Assembly of Drosophila centromeric nucleosomes requires CID dimerization

Abstract

Centromeres are essential chromosomal regions required for kinetochore assembly and chromosome segregation. The composition and organization of centromeric nucleosomes containing the essential histone H3 variant CENP-A (CID in Drosophila) is a fundamental, unresolved issue. Using immunoprecipitation of CID mononucleosomes and cysteine crosslinking, we demonstrate that centromeric nucleosomes contain CID dimers in vivo. Furthermore, CID dimerization and centromeric targeting require a residue implicated in formation of the four-helix bundle, which mediates intranucleosomal H3 dimerization and nucleosome integrity. Taken together, our findings suggest that CID nucleosomes are octameric in vivo and that CID dimerization is essential for correct centromere assembly.

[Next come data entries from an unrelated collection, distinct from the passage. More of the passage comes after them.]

(* ===== verification/MessagingTransfer.v ===== *)
(** * Messages, end to end

    Module [MessagingTransfer]: the messaging protocol of two connected nodes.
    A message waits in the sender's behaviour, is posted to its handler, crosses
    the stream as a frame of the universal protocol, and comes out of the
    receiver's handler, behaviour and handle's store, while the checksum lets the
    sender's handler answer the caller.  The steps are those of [Messaging],
    [UniversalProtocol] and [MessagingHandle]. *)

From stdpp Require Import base gmap sets list strings fin_maps.
From Stdlib Require Import Lia NArith.
From S2P Require Import Prelude Std Core Stream Wire BlobProtocol UniversalProtocol Concurrent Messaging MessagingHandle.
Import Wire.

Module MessagingTransfer.
Section transfer.
Context {P : Platform} {json : Messaging.Json Messaging.Message} {laws : Messaging.JsonLaws Messaging.Message}.
Context {St : Type} {io : AsyncIO St} {rel : ReliableIO St} {net : Network St}.
Abbreviation Message := Messaging.Message.
Abbreviation Answer := Messaging.Answer.

(** ** One message *)
Record Sender := { s_behav : Messaging.Behaviour; s_handler : Messaging.Handler St }.
Record Receiver := {
  r_behav : Messaging.Behaviour; r_handler : Messaging.Handler St; r_store : gmap PeerId (list Message) }.

(** The poll contexts: nothing has happened yet, the receiver's future is
    done, the sender's first future is done. *)
Definition cx_waiting (timer : PollCx) : Messaging.HandlerCx St :=
  {| Messaging.cx_timer := timer; Messaging.cx_recv := λ _, Pending; Messaging.cx_send := λ _ _, Pending |}.
Definition cx_received (timer : PollCx) (r : Poll (result (St * bytes) IoError)) : Messaging.HandlerCx St :=
  {| Messaging.cx_timer := timer; Messaging.cx_recv := λ _, r; Messaging.cx_send := λ _ _, Pending |}.
Definition cx_sent (timer : PollCx) (r : Poll (result (St * N) IoError)) : Messaging.HandlerCx St :=
  {| Messaging.cx_timer := timer; Messaging.cx_recv := λ _, Pending;
     Messaging.cx_send := λ k _, match k with O => r | S _ => Pending end |}.

(** The sender's behaviour is polled, what it has for its handler is posted,
    and the handler starts to send. *)
Definition post (timer : PollCx) (a : Sender) : outcome (Sender * list (Sent Answer)) :=
  let '(r, behav, sent) := Messaging.poll (s_behav a) in
  match r with
  | Ready (NotifyHandler _ _ ev) =>
      ' (_, handler, sent') ←
        Messaging.handler_poll (cx_waiting timer) (Messaging.on_behaviour_event ev (s_handler a));
      Return ({| s_behav := behav; s_handler := handler |}, sent ++ sent')
  | _ => Return ({| s_behav := behav; s_handler := s_handler a |}, sent)
  end.

(** The receiver's handler is polled, its behaviour is told and polled, the
    swarm's event reaches the task of the handle. *)
Definition receive (timer : PollCx) (from : PeerId) (r : Poll (result (St * bytes) IoError)) (b : Receiver)
    : outcome Receiver :=
  ' (p, handler, _) ← Messaging.handler_poll (cx_received timer r) (r_handler b);
  match p with
  | Ready (NotifyBehaviour ev) =>
      let '(p, behav, _) := Messaging.poll (Messaging.on_connection_handler_event from ev (r_behav b)) in
      Return {| r_behav := behav; r_handler := handler;
                r_store := match p with
                           | Ready (GenerateEvent ev) => MessagingHandle.on_event ev (r_store b)
                           | _ => r_store b
                           end |}
  | _ => Return {| r_behav := r_behav b; r_handler := handler; r_store := r_store b |}
  end.

(** A message goes its way, if both handlers are at work on their streams. *)
Definition deliver (timer : PollCx) (fuel : nat) (from : PeerId) (elapsed : N) (a : Sender) (b : Receiver)
    : outcome (Sender * Receiver * list (Sent Answer)) :=
  ' (a, sent) ← post timer a;
  match Messaging.outbound (s_handler a), Messaging.inbound (r_handler b) with
  | Some (Messaging.Busy task _ _), Some fut =>
      ' (ra, rb) ← universal_exchange fuel elapsed (Messaging.st_buf task) (Messaging.st_stream task) (Messaging.rt_stream fut);
      b ← receive timer from rb b;
      ' (_, handler, sent') ← Messaging.handler_poll (cx_sent timer ra) (s_handler a);
      Return ({| s_behav := s_behav a; s_handler := handler |}, b, sent ++ sent')
  | _, _ => Return (a, b, sent)
  end.

(** Messages one after the other, each with its time. *)
Fixpoint deliver_all (timer : PollCx) (fuel : nat) (from : PeerId) (times : list N) (a : Sender) (b : Receiver)
    : outcome (Sender * Receiver * list (Sent Answer)) :=
  match times with
  | [] => Return (a, b, [])
  | elapsed :: times =>
      ' (a, b, sent) ← deliver timer fuel from elapsed a b;
      ' (a, b, sent') ← deliver_all timer fuel from times a b;
      Return (a, b, sent ++ sent')
  end.

(** ** Sides that are ready for the next message *)

(** What waits are messages for [peer]; the handler has its stream. *)
Definition sender_ready (peer : PeerId) (timeout : N) (waiting : list (Message * Callback)) (a : Sender) : Prop :=
  Messaging.out_events (s_behav a) = [] ∧
  Messaging.in_events (s_behav a) = (λ '(m, cb), Messaging.SendMessage peer m cb) <$> waiting ∧
  peer ∈ Messaging.connected_peers (s_behav a) ∧
  Messaging.state (s_handler a) = Messaging.Active ∧
  Messaging.pending_in_events (s_handler a) = [] ∧ Messaging.pending_out_events (s_handler a) = [] ∧
  Messaging.timeout (s_handler a) = timeout ∧
  ∃ s, Messaging.outbound (s_handler a) = Some (Messaging.Idle s) ∧ quiet s.

Definition receiver_ready (b : Receiver) : Prop :=
  Messaging.out_events (r_behav b) = [] ∧ Messaging.state (r_handler b) = Messaging.Active ∧
  ∃ s, Messaging.inbound (r_handler b) = Some {| Messaging.rt_stream := s |} ∧ quiet s.

(** A sender in the middle of a message. *)
Definition sending (peer : PeerId) (timeout : N) (waiting : list (Message * Callback)) (task : Messaging.SendTask)
    (cb : Callback) (a : Sender) : Prop :=
  ∃ d, Messaging.outbound (s_handler a) = Some (Messaging.Busy task cb d) ∧
    sender_ready peer timeout waiting
      {| s_behav := s_behav a;
         s_handler := Messaging.set_outbound (Some (Messaging.Idle (Messaging.st_stream task))) (s_handler a) |}.

Definition starts (timer : PollCx) (timeout : N) : Prop := (delay_poll timer (delay_new timeout)).1 = false.

(** Nothing arrives at the handler of the sender. *)
Lemma no_inbound cx (h : Messaging.Handler St) :
  Messaging.cx_recv cx = (λ _, Pending) → Messaging.poll_inbound cx h = (None, h).
Proof. intros E. unfold Messaging.poll_inbound. rewrite E. by destruct (Messaging.inbound h). Qed.

Lemma post_ok timer peer timeout m cb waiting bs a :
  sender_ready peer timeout ((m, cb) :: waiting) a → starts timer timeout → Messaging.as_bytes m = Return bs →
  ∃ a' s, post timer a = Return (a', []) ∧
    sending peer timeout waiting {| Messaging.st_stream := s; Messaging.st_buf := bs |} cb a'.
Proof.
  destruct a as [[cfg outs ins peers] [st pin pout T inb outb]]. unfold sender_ready, starts. simpl.
  intros (-> & -> & Hp & -> & -> & -> & -> & s & -> & Hq) Htimer Hb.
  unfold post, Messaging.poll, Messaging.handle_in_events. simpl. rewrite decide_True by done.
  unfold Messaging.handler_poll, Messaging.poll_active. rewrite no_inbound by done. simpl.
  unfold Messaging.poll_outbound. cbn -[Messaging.as_bytes]. rewrite Hb. cbn.
  destruct (delay_poll timer (delay_new timeout)) as [ready d]. simpl in Htimer. subst ready. cbn.
  eexists _, s. split; [done|]. exists d. split; [done|]. unfold sender_ready. simpl. split_and!; try done.
  by exists s.
Qed.

Lemma receive_ok timer from b m bs s :
  Messaging.out_events (r_behav b) = [] → Messaging.state (r_handler b) = Messaging.Active →
  is_Some (Messaging.inbound (r_handler b)) → quiet s → Messaging.as_bytes m = Return bs →
  ∃ b', receive timer from (Ready (Ok (s, bs))) b = Return b' ∧ receiver_ready b' ∧
    r_store b' = MessagingHandle.on_event (Messaging.IncomingMessage (Messaging.from m) m) (r_store b).
Proof.
  destruct b as [[cfg outs ins peers] [st pin pout T inb outb] store]. simpl. intros -> -> [fut ->] Hq Hb.
  unfold receive, Messaging.handler_poll, Messaging.poll_active, Messaging.poll_inbound. simpl.
  unfold Messaging.as_bytes in Hb. destruct (Messaging.to_vec m) as [bs'|] eqn:E; [|done]. injection Hb as <-.
  rewrite (Messaging.json_roundtrip _ _ E). simpl. eexists. split; [done|].
  split; [|done]. split; [done|]. split; [done|]. by exists s.
Qed.

Lemma sent_ok timer peer timeout waiting task cb a s rtt :
  sending peer timeout waiting task cb a → quiet s →
  ∃ p h, Messaging.handler_poll (cx_sent timer (Ready (Ok (s, rtt)))) (s_handler a) =
      Return (p, h, [Answered cb (Messaging.AnsSend (Ok rtt))]) ∧
    sender_ready peer timeout waiting {| s_behav := s_behav a; s_handler := h |}.
Proof.
  destruct a as [[cfg outs ins peers] [st pin pout T inb outb]]. unfold sending, sender_ready. simpl.
  intros (d & -> & -> & -> & Hp & -> & -> & -> & -> & _) Hq.
  unfold Messaging.handler_poll, Messaging.poll_active. rewrite no_inbound by done. simpl.
  eexists _, _. split; [done|]. simpl. split_and!; try done. by exists s.
Qed.

(** A message that can be sent in one frame. *)
Definition fits (fuel : nat) (m : Message) : Prop :=
  ∃ bs, Messaging.as_bytes m = Return bs ∧ bs ≠ [] ∧ (N.of_nat (length bs) ≤ UNIVERSAL_MAX)%N ∧ length bs < fuel.

Lemma deliver_ok timer fuel from peer timeout elapsed m cb waiting a b :
  sender_ready peer timeout ((m, cb) :: waiting) a → receiver_ready b → starts timer timeout → fits fuel m →
  ∃ a' b', deliver timer fuel from elapsed a b =
      Return (a', b', [Answered cb (Messaging.AnsSend (Ok elapsed))]) ∧
    sender_ready peer timeout waiting a' ∧ receiver_ready b' ∧
    r_store b' = MessagingHandle.on_event (Messaging.IncomingMessage (Messaging.from m) m) (r_store b).
Proof.
  intros Ha (Hbo & Hbs & sb & Hbi & Hqb) Htimer (bs & Hbytes & Hne & Hmax & Hfuel). unfold deliver.
  destruct (post_ok timer peer timeout m cb waiting bs a Ha Htimer Hbytes) as (a1 & sa & -> & Hsend). cbn [obind].
  pose proof Hsend as (d & -> & (_ & _ & _ & _ & _ & _ & _ & s' & Hs' & Hqa)). simpl in Hs'. injection Hs' as <-.
  rewrite Hbi. cbn [Messaging.st_buf Messaging.st_stream Messaging.rt_stream].
  destruct (universal_exchange_ok fuel elapsed bs sa sb Hqa Hqb Hne Hmax Hfuel) as (sa' & sb' & -> & Hqa' & Hqb').
  cbn [obind].
  destruct (receive_ok timer from b m bs sb') as (b' & -> & Hb' & Hstore); [done..|by rewrite Hbi|done|done|].
  cbn [obind].
  destruct (sent_ok timer peer timeout waiting _ cb a1 sa' elapsed Hsend Hqa') as (p & h & -> & Ha').
  cbn [obind]. eexists _, _. by split_and!.
Qed.

(** Messages arrive, in order and once.  A sender whose behaviour has
    messages for a connected peer queued, its handler idle on its stream, and a
    receiver that listens: once each message was delivered, whatever the sizes of
    the streams' reads and writes, each caller was answered with the time of its
    own message, in order, nothing is queued any more, the receiver's store has
    exactly the new messages behind what it held, each under the sender it names
    and in the order they were sent, and both sides are ready for more. *)
Theorem messages_arrive_in_order timer fuel from peer timeout jobs a b :
  sender_ready peer timeout (fst <$> jobs) a → receiver_ready b → starts timer timeout →
  Forall (λ job, fits fuel job.1.1) jobs →
  ∃ a' b', deliver_all timer fuel from (snd <$> jobs) a b =
      Return (a', b', (λ job, Answered job.1.2 (Messaging.AnsSend (Ok job.2))) <$> jobs) ∧
    sender_ready peer timeout [] a' ∧ receiver_ready b' ∧
    ∀ p, default [] (MessagingHandle.get_messages p (r_store b')) =
      default [] (MessagingHandle.get_messages p (r_store b)) ++
      filter (λ m, Messaging.from m = p) (fst ∘ fst <$> jobs).
Proof.
  intros Ha Hb Htimer Hfits. revert a b Ha Hb.
  induction Hfits as [|[[m cb] elapsed] jobs Hm Hfits IH]; intros a b Ha Hb.
  { exists a, b. split_and!; try done. intros p. by rewrite app_nil_r. }
  destruct (deliver_ok timer fuel from peer timeout elapsed m cb jobs.*1 a b Ha Hb Htimer Hm)
    as (a1 & b1 & Hd & Ha1 & Hb1 & Hstore).
  destruct (IH a1 b1 Ha1 Hb1) as (a' & b' & Hall & Ha' & Hb' & Hget).
  exists a', b'. cbn [fmap list_fmap deliver_all snd]. rewrite Hd. cbn [obind]. rewrite Hall. cbn [obind].
  split_and!; try done. intros p. rewrite Hget, Hstore. unfold MessagingHandle.on_event.
  rewrite MessagingHandle.run_push. unfold MessagingHandle.get_messages. cbn [compose fst].
  rewrite filter_cons. destruct (decide (Messaging.from m = p)) as [->|Hne].
  - rewrite lookup_insert_eq. unfold MessagingHandle.get_messages. simpl. by rewrite <-app_assoc.
  - by rewrite lookup_insert_ne.
Qed.
End transfer.

(** ** Witness: two messages over pipes that move a byte at a time *)
Section witnesses.
#[local] Existing Instance demo_platform.
#[local] Existing Instance Messaging.demo_json.
#[local] Existing Instance Messaging.demo_json_laws.
#[local] Abbreviation peer n := (n%N : @PeerId demo_platform).

Definition demo_stream : Pipe := {| p_in := []; p_out := []; p_step := λ _, 1; p_calls := 0 |}.
Definition reply : Messaging.Message := {| Messaging.time := 2; Messaging.from := peer 5; Messaging.to := peer 6; Messaging.msg := "bye" |}.
Definition demo_jobs : list (Messaging.Message * Callback * N) :=
  [(Messaging.demo_message, Messaging.demo_cb 0, 3%N); (reply, Messaging.demo_cb 1, 4%N)].
Definition demo_sender : Sender := {|
  s_behav := {| Messaging.config := Messaging.Config_default; Messaging.out_events := [];
    Messaging.in_events := [Messaging.SendMessage (peer 6) Messaging.demo_message (Messaging.demo_cb 0);
                            Messaging.SendMessage (peer 6) reply (Messaging.demo_cb 1)];
    Messaging.connected_peers := {[ peer 6 ]} |};
  s_handler := Messaging.set_outbound (Some (Messaging.Idle demo_stream))
                 (Messaging.Handler_new Messaging.Config_default) |}.
Definition demo_receiver : Receiver := {|
  r_behav := Messaging.new Messaging.Config_default;
  r_handler := Messaging.set_inbound (Some {| Messaging.rt_stream := demo_stream |})
                 (Messaging.Handler_new Messaging.Config_default);
  r_store := MessagingHandle.MemMessageStore_default |}.

Lemma messages_arrive_in_order_witness :
  ∃ a' b', deliver_all (0%N : @PollCx demo_platform) 100 (peer 5) [3%N; 4%N] demo_sender demo_receiver =
      Return (a', b', [Answered (Messaging.demo_cb 0) (Messaging.AnsSend (Ok 3%N));
                       Answered (Messaging.demo_cb 1) (Messaging.AnsSend (Ok 4%N))]) ∧
    default [] (MessagingHandle.get_messages (peer 5) (r_store b')) = [Messaging.demo_message; reply].
Proof.
  destruct (messages_arrive_in_order (0%N : @PollCx demo_platform) 100 (peer 5) (peer 6) 30000 demo_jobs
    demo_sender demo_receiver) as (a' & b' & Hd & _ & _ & Hs).
  - repeat (split; [first [done|vm_compute; done|set_solver]|]). by exists demo_stream.
  - split_and!; try done. by exists demo_stream.
  - done.
  - apply Forall_cons_2; [|apply Forall_cons_2; [|apply Forall_nil_2]]; eexists; (split; [reflexivity|]); (split; [done|split; [vm_compute; done|vm_compute; lia]]).
  - exists a', b'. split; [exact Hd|]. exact (Hs (peer 5)).
Defined.
End witnesses.
End MessagingTransfer.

Figure 1. Characterization of CID chromatin

1. FLAG-CID (green) and total CID (red) colocalize at centromeres in a stable S2 cell line. FLAG-CID and total CID were stained by α-FLAG and α-CID antibodies, respectively. DNA staining by DAPI (grey). Scale bar = 5 µm.

2. (left) FLAG-CID and endogenous CID are more resistant to salt extraction than H3. After MNase digestion, soluble nucleoplasmic fractions (S), chromatin extracted with either 10 mM or 350 mM salt (NE10 and NE350, respectively), and insoluble nuclear pellets (P10 and P350, respectively) were analyzed by Western blots for CID, H3 and H2A. (right) DNA agarose gel with the same samples.

3. (top) FLAG-CID and endogenous CID co-fractionate with peaks of H3 in sucrose gradient fractions after limited MNase digestion. (bottom) DNA agarose gel shows sizes consistent with mainly mono-, di- or tri-nucleosomes.

4. (Top) FLAG-CID and endogenous CID co-migrate with H3 in sucrose gradient fractions after extensive MNase digestion. (bottom) DNA agarose gel from the same samples.

Also see Figure S1.

Figure 2. CID nucleosomes contain CID dimers

1. Endogenous CID coimmunoprecipitates with FLAG-CID from mononucleosomes. Inputs consist of mononucleosomes. α-mouse IgG beads were used in control IPs (IgG).

2. Schematic display of the HFD of CID using a Cse4 model as reference (Bloom et al., 2006). Helices- αN, -αI, -αII, -αIII, and Loops LI, LII are indicated. CATD is comprised of LI and αII. The putative four helix bundle is comprised of the C terminal halves of αII and αIII.

3. Cysteine crosslinking of S2 chromatin. CID monomers migrate at 30 kDa without crosslinking and after crosslink reversal. After crosslinking, the majority of CID migrate at 60 kDa, consistent with the size of dimers.

4. Cysteine crosslinking of FLAG-CID chromatin. FLAG-CID and endogenous CID migrate as monomers before crosslinking and after crosslink reversal. After crosslinking, three major bands were detected by CID antibody that correspond to CID/CID, FLAG-CID/CID and FLAG-CID/FLAG-CID, respectively.

Also see Figure S2.

Figure 3. CID^D211A mutation disrupts centromere-specific localization and dimerization of CID

1. Localization of mutant LAP-CID constructs. FLAG-CID^wt (red) at centromeres colocalizes with LAP-CID^wt (98.5%, n=130)(green), and point mutants LAP-CID^H201A (99.0%, n=96) (green) and LAP-CID^R204A (97.3%, n=112) (green). In contrast, few LAP-CID^D211A (2.63%, n=152) (green) colocalize with FLAG-CID^wt (red), and often associates with non-centromeric regions. Scale bars = 5 µm. The graphs show Pearson’s coefficient of correlation (R) of the individual images.

2. FLAG-CID^D211A mutant proteins are defective for dimerization. FLAG-CID^wt was efficiently crosslinked as dimers. In contrast, FLAG-CID^D211A crosslinking converted ~43% into dimmers (short exposure) and 40% into a smear without distinct bands (long exposure), while 17% remained as monomers. Total CID^D211A intensity after crosslinking was calculated as the sum of monomers, dimers and smear. H2Av, which lacks cysteines, was used as loading control.

Also see Figure S3.

Figure 4. A model for CID deposition incorporating CID dimerization

In mitosis, two CID/H4 dimers are deposited into centromeres to form an octameric nucleosome, by a hypothetical loading factor recognizing the CATD. CID dimerization through the four helix bundle is required for centromere assembly. Octameric CID nucleosomes are assembled either by replacing H3.3 nucleosomes as observed in human cells (Dunleavy et al., 2011), or de novo into nucleosome gaps generated in S phase (Allshire and Karpen, 2008).